La cupidité ou l’ambition les retenait tous entassés dans le même endroit, à la même place, tant ils avaient peur de perdre un mot, un regard, une minute, de l’idole qu’ils attendaient et qui tardait bien à paraître. Enfin la porte s’ouvrit.

À un brouhaha de satisfaction générale succéda un léger murmure de désappointement sur-le-champ réprimé.

Piquillo vit paraître un homme richement habillé, d’une taille noble et élégante ; l’intelligence et l’esprit brillaient dans son regard autant que la fierté et l’impertinence. Il portait la tête haute, et même, quand il s’inclinait, avait l’air de recevoir plutôt que de donner un salut.

Ce qui étonna surtout Piquillo, c’était son air de jeunesse : il paraissait avoir tout au plus trente-six ans.

— Quoi ! demanda-t-il tout bas à l’un de ses voisins, un vieux chevalier de Calatrava, quoi ! c’est là le duc de Lerma ?
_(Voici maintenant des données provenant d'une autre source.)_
(* ===== verification/LibpmTests.v ===== *)
(** * LibpmTests: the tests of libpm (tests/libpm)

    [test_cb], [test_integ_fakefs] and [test_io_backoff] as programs over ProcfsIo.v.  An
    assertion that fails ends the program: the result is [None], otherwise the exit status.  A
    fake tree, as scripts/gen_fake_procfs.sh makes it, is a promise about the operating
    system. *)
From stdpp Require Import prelude strings list.
From Stdlib Require Import Ascii ZArith Lia.
From S2P Require Import Prelude CString Backoff Breaker ProcfsIo.

Local Open Scope Z_scope.

(** ** test_util.h *)

Definition test_cfg (root : bytes) : pm_cfg := mk_cfg (Some root) 0 200 200 5000 8 100.

Definition pm_test_bootstrap (root : bytes) : mon io_state unit :=
  modify (pm_init (Some (test_cfg root)));; modify pm_reset_stats.

Definition is_ok (rc : pm_rc) : bool := bool_decide (rc = PM_OK).

Section tests.
Context {o : OS} (fuel : nat).

(** ** test_cb.c

    [b] is what the array holds before. *)
Fixpoint cb_loop (n : nat) (b : bytes) (trips : Z) : mon io_state Z :=
  match n with
  | O => mret trips
  | S n =>
    r ← pm_read_status fuel PM_NODE_CPU b;
    cb_loop n r.2 (if bool_decide (r.1 = PM_AGAIN) then trips + 1 else trips)
  end.

Definition test_cb_main (b : bytes) : mon io_state (option Z) :=
  pm_test_bootstrap (lit "/path/not/exist");;
  trips ← cb_loop 20 b 0;
  st ← gets pm_get_stats;
  mret (if (0 <? trips) || (0 <? breaker_trips st) then Some 0 else None).

(** ** test_integ_fakefs.c *)

Definition fake_root (env : option bytes) : bytes := default (lit "/tmp/fake_pm") env.

Definition test_integ_main (env : option bytes) (sbuf : bytes) : mon io_state (option Z) :=
  pm_test_bootstrap (fake_root env);;
  r1 ← pm_read_status fuel PM_NODE_CPU sbuf;
  if negb (is_ok r1.1) then mret None else
  r2 ← pm_read_status fuel PM_NODE_MEM r1.2;
  if negb (is_ok r2.1) then mret None else
  r3 ← pm_read_status fuel PM_NODE_INF r2.2;
  if negb (is_ok r3.1) then mret None else
  w1 ← pm_set_config fuel PM_NODE_CPU (lit "1 50" ++ [LF]);
  if negb (is_ok w1) then mret None else
  w2 ← pm_set_config fuel PM_NODE_CPU (lit "0" ++ [LF]);
  if negb (is_ok w2) then mret None else
  mret (Some 0).

(** ** test_io_backoff.c

    The rate is compared as a fraction: 0.05 + 0.02 is the double nearest to 7/100, and for
    the few operations of this program no other quotient rounds to it. *)
Definition rate_ok (st : pm_stats) : bool :=
  let total := u64 (u64 (io_ok st + io_err st) + io_timeout st) in
  if negb (total =? 0) then 100 * io_retry st <? 7 * total else true.

Definition test_io_backoff_main (env : option bytes) (buf dbuf : bytes) :
    mon io_state (option Z) :=
  pm_test_bootstrap (fake_root env);;
  r ← pm_read_status fuel PM_NODE_MEM buf;
  if negb (is_ok r.1) then mret None else
  match strstr (cstr r.2) (lit "ok=") with
  | None => mret None
  | Some _ =>
    d ← pm_read_data fuel PM_NODE_MEM dbuf;
    let '(rc, _, out_n) := d in
    if negb (is_ok rc) then mret None else
    if negb (0 <? default 0%nat out_n)%nat then mret None else
    w ← pm_set_config fuel PM_NODE_MEM (lit "1 100" ++ [LF]);
    if negb (is_ok w) then mret None else
    st ← gets pm_get_stats;
    mret (if rate_ok st then Some 0 else None)
  end.
End tests.

(** ** A tree of files

    Opening a file of the tree succeeds, the descriptor is ready at once, a read delivers the
    file from its start, and a write takes everything. *)
Definition file_tree (o : OS) (files : bytes → option bytes) : Prop :=
  ∀ n p fl d, files p = Some d → ∃ fd,
    os_open n p fl = inl fd ∧ 0 ≤ fd
    ∧ (∀ t, ∃ k, os_poll (S n) fd t = inl k ∧ 0 < k)
    ∧ (∀ k, os_read (S (S n)) fd k = inl (take k d))
    ∧ (∀ b, os_write (S (S n)) fd b = inl (length b)).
— Vous ne le connaissez donc pas ?

— Je ne l’ai jamais vu.

— Eh bien ! ce n’est pas lui, mais un autre lui-même ; celui qui fait tout dans sa maison, son majordome politique.

— Qui donc ?

— Son secrétaire intime, don Rodrigue de Calderon, comte d’Oliva. Le duc n’aura pas pu donner audience, ce qui lui arrive souvent. Dans ce cas-là, c’est Rodrigue de Calderon qui s’en charge.

— Ce n’est pas la même chose, s’écria Piquillo interdit.

— Exactement, répondit le chevalier. En fait de pétitions pour emplois, titres et honneurs, le secrétaire écoute, accorde ou refuse selon son bon plaisir, certain d’avance d’être approuvé par son maitre le duc de Lerma, lequel l’est toujours par le roi Philippe III notre auguste souverain.

Le sous-favori s’avançait lentement, se dirigeant vers son cabinet et saluant de la main la foule qui l’entourait.

— Pardon, messeigneurs, de vous avoir fait attendre.

— En effet, dit avec hauteur un fier hidalgo qui avait peine à cacher son impatience, voilà près de deux heures de retard, et je prierai monsieur le secrétaire du duc de Lerma de me recevoir avant tout ce monde, car on m’attend chez le roi.

— Qui êtes-vous ?

— Le comte de Bivar ! s’écria l’hidalgo avec un orgueil qui lui sortait par tous les pores.

— Je ne connais pas, répondit Calderon avec le flegme le plus impertinent.

— Si monsieur Calderon avait lu l’histoire, il aurait vu qu’un de mes aïeux, Rodrigue de Bivar, surnommé le Cid, avait été autrefois à la tête des armées du roi, et moi, je suis dans son antichambre.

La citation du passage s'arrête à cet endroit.